Eigenkapital spielt bei der Immobilienfinanzierung eine wichtige Rolle. Es ist in mehrfacher Hinsicht wichtig:

  • Jeder Euro, den Sie in Ihr Immobilienprojekt einbringen, verringert die Höhe des benötigten Darlehens.
  • Je mehr Eigenkapital Sie einbringen, desto günstiger wird der Ihnen eingeräumte Zinssatz, da das Ausfallrisiko des Kreditgebers kleiner wird.

    
Je mehr Eigenkapital Sie einbringen können, desto besser. Natürlich ist auch eine Baufinanzierung ohne Eigenkapital möglich. Das spiegelt sich aber in einem deutlich höheren Sollzins für den Baukredit wider. Nicht vorhandenes Eigenkapital muss auf diese Weise teuer bezahlt werden.

Nebenkosten sind ein oft unterschätzter Faktor bei jedem Immobilienprojekt – egal, ob Bau oder Kauf, Haus oder Wohnung. Sie machen insgesamt bis zu 15 Prozent der Immobilienkosten zusätzlich aus und richten sich nach dem Kaufpreis der Immobilie sowie dem Bundesland und der Region. Sie setzen sich zusammen aus:

  • Maklerprovision
  • Notargebühr
  • Grunderwerbsteuer
  • Grundbuchkosten
  • ggf. Baunebenkosten


Darlehensgeber erwarten in der Regel, dass Nebenkosten aus Eigenkapitel bestritten werden. Denn sie erhöhen nicht den Wert der Immobilie: Muss das Objekt aufgrund eines geplatzten Immobiliendarlehens weiterverkauft werden, deckt der Erlös die Nebenkosten meistens nicht mit ab. Bei einer Vollfinanzierung – die unter bestimmten Gegebenheiten möglich ist und die Nebenkosten mit einschließt – ist der Zinssatz entsprechend höher. Sie wird aber nur Kunden gewährt, die über ein sicheres Einkommen verfügen.

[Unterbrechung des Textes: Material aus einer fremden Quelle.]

Lemma settled_views symbol i r m j s s0 :
  unchanged s0 s →
  views_of (settled_server symbol i r m j s) ≡
    at_symbol symbol (λ _, view_of (OrderBook.abs (InstrumentState.book i))) (views_of s0).
Proof.
  intros [Hu _]. split. intros symbol'. unfold views_of, at_symbol, instrument_of, settled_server. simpl.
  destruct (decide (symbol' = symbol)) as [->|].
  - by rewrite lookup_insert_eq.
  - rewrite lookup_insert_ne by done. specialize (Hu symbol'). unfold instrument_of in Hu. by rewrite Hu.
Qed.

Lemma settled_executions wire order_id client id b owners ts :
  let effects := settled_effects wire order_id client id b owners ts in
  Effects.level3_executions effects = execution_of wire <$> ts ∧
  Effects.deleted effects = gone_ids order_id (OrderBook.abs b) ts.
Proof.
  unfold settled_effects.
  enough (∀ effects0, let effects := foldl (add_trade wire order_id client id (OrderBook.abs b) owners)
      effects0 ts in
    Effects.level3_executions effects = Effects.level3_executions effects0 ++ (execution_of wire <$> ts) ∧
    Effects.deleted effects = Effects.deleted effects0 ++ gone_ids order_id (OrderBook.abs b) ts) as H
    by apply (H Effects.none).
  induction ts as [|t ts IH]; intros effects0.
  - unfold gone_ids. simpl. by rewrite !app_nil_r.
  - simpl. destruct (IH (add_trade wire order_id client id (OrderBook.abs b) owners effects0 t))
      as [-> ->]. simpl. rewrite <- !app_assoc. split; [done|]. unfold gone_ids, gone_in. simpl.
    by rewrite <- !app_assoc.
Qed.
(* ===== verification/ServerPositions.v ===== *)
(** * Positions: the risk engine of a running server knows every order

    The handlers keep the risk engine and the books in step by calls that are
    spread over them: one for every trade, one when an order comes to rest, one
    when it is withdrawn.  Here: what the engine works with is, in every state
    a server can reach, exactly the resting orders that belong to a session,
    with what they have left; and so the limits hold for the books themselves. *)
From Stdlib Require Import Strings.String.
From S2P Require Import Prelude Types SortedMap PriceLevel TradeBuffer BookSpec OrderBook MatchingEngine RiskEngine Bytes Protocol PerformanceMetrics Journal Replay ExchangeServer ServerDemo ServerFrames ServerSafety ServerOrders ServerSettle FeedReader ServerFeed.
Open Scope Z_scope.

Module ServerPositions.
Import ExchangeServer ServerFrames ServerOrders ServerSettle.
Import RiskEngine (working_orders_, invalid_risk_client_id).

(** ** What the engine should be working with *)

(* the risk session an order is accounted to; 0 is nobody *)
Definition session_of (owners : gmap OrderId OrderOwner.t) (id : OrderId) : Z :=
  OrderOwner.risk_client_id (default OrderOwner.none (owners !! id)).

Definition working (o : Order) : RiskEngine.WorkingOrder.t :=
  RiskEngine.WorkingOrder.mk (Order.side o) (Order.price o) (Order.remaining_quantity o).

(* what session [d] has at stake in a resting order *)
Definition stake (owners : gmap OrderId OrderOwner.t) (d : Z) (o : Order)
    : option RiskEngine.WorkingOrder.t :=
  if decide (d = session_of owners (Order.id o) ∧ d ≠ invalid_risk_client_id)
  then Some (working o) else None.

(* the engine's working orders of a symbol are the stakes in its book *)
Record tracked (symbol : string) (owners : gmap OrderId OrderOwner.t) (b : BookSpec.t)
    (r : RiskEngine.t) : Prop := {
  tracked_resting o d : o ∈ BookSpec.all_orders b →
    working_orders_ r !! RiskEngine.WorkingOrderKey.mk d symbol (Order.id o) = stake owners d o;
  tracked_absent id d : id ∉ Order.id <$> BookSpec.all_orders b →
    working_orders_ r !! RiskEngine.WorkingOrderKey.mk d symbol id = None
}.

Lemma stake_reduce owners d o x :
  stake owners d (BookSpec.reduce x o) =
    RiskEngine.WorkingOrder.set_remaining_quantity (Order.remaining_quantity o - x) <$> stake owners d o.
Proof. unfold stake. by destruct (decide _). Qed.

Lemma stake_session owners owners' d o :
  session_of owners' (Order.id o) = session_of owners (Order.id o) →
  stake owners' d o = stake owners d o.
Proof. unfold stake. by intros ->. Qed.

(** ** A trade *)

Lemma fill_absent r symbol c id s q :
  RiskEngine.inv r → 0 < q < 2 ^ 32 →
  working_orders_ r !! RiskEngine.WorkingOrderKey.mk c symbol id = None →
  working_orders_ (RiskEngine.on_fill symbol c id s q r) = working_orders_ r.
Proof.
  intros Hi Hq Hk. destruct (decide (c = invalid_risk_client_id)) as [->|Hc]; [done|].
  pose proof (RiskEngine.fill_event r symbol c id s q Hi Hc Hq) as H. cbn zeta in H.
  rewrite Hk in H. apply H.
Qed.

Lemma fill_present r symbol c id s q w :
  let k := RiskEngine.WorkingOrderKey.mk c symbol id in
  let left := RiskEngine.WorkingOrder.remaining_quantity w - q in
  RiskEngine.inv r → 0 < q < 2 ^ 32 → q ≤ RiskEngine.WorkingOrder.remaining_quantity w →
  working_orders_ r !! k = Some w →
  working_orders_ (RiskEngine.on_fill symbol c id s q r) =
    if left =? 0 then delete k (working_orders_ r)
    else <[k := RiskEngine.WorkingOrder.set_remaining_quantity left w]> (working_orders_ r).
Proof.
  intros k left Hi Hq Hle Hk. destruct (RiskEngine.inv_typed _ Hi _ _ Hk) as [Hc _].
  pose proof (RiskEngine.fill_event r symbol c id s q Hi Hc Hq) as H. cbn zeta in H. fold k in H.
  rewrite Hk, Z.min_r in H by done. apply H.
Qed.

Section trades.
Context (symbol : string) (client_socket c : Z) (owners : gmap OrderId OrderOwner.t).
Context (incoming : Order).
Abbreviation order_id := (Order.id incoming).
Abbreviation s := (Order.side incoming).
Abbreviation own := (RiskEngine.WorkingOrderKey.mk c symbol order_id).
Abbreviation key d id := (RiskEngine.WorkingOrderKey.mk d symbol id).
Abbreviation traded_on := (trade_risk symbol order_id client_socket c owners).

Lemma trade_risk_aggress r o x :
  Order.id o ≠ order_id →
  traded_on r (trade_between incoming o x) =
    RiskEngine.aggress symbol c order_id s (session_of owners (Order.id o), Order.id o, x) r.
Proof.
  intros Hne%Z.eqb_neq. unfold trade_risk, trade_between, RiskEngine.aggress, owner_in, session_of.
  destruct s; simpl; by rewrite Z.eqb_refl, Hne.
Qed.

Nach der bereits lange anhaltenden aktuellen Niedrigzinsphase dürften die Darlehens- und Bauzinsen wieder steigen – die Zeiten, in denen die Kreditaufnahme für Darlehensnehmer günstig ist, werden enden. Jedoch kann niemand sicher sagen, wann die Aufwärtsbewegung beginnt. Liegt der Bestzins derzeit noch um oder unter einem Prozent, ist in zehn Jahren ein Niveau von drei Prozent oder höher möglich. Dass er wieder – wie in den Sechzigerjahren – auf acht Prozent steigt, ist jedoch kaum zu erwarten.

Tipp 10: Beobachten Sie die Zinsentwicklung genau

Wenn Sie sich sicher sind, Bauherr bzw. Immobilienbesitzer werden zu wollen, sollten Sie schon frühzeitig alle Vorbereitungen treffen, Ihre Darlehenspotenziale ausloten und Eigenkapital aufbauen. Wenn dann die Hypothekenzinsen zu steigen beginnen, sollten Sie handeln – denn billiger werden Baudarlehen so bald nicht wieder und der Run auf Immobilien dürfte noch größer werden, weil sich viele sagen, jetzt oder nie.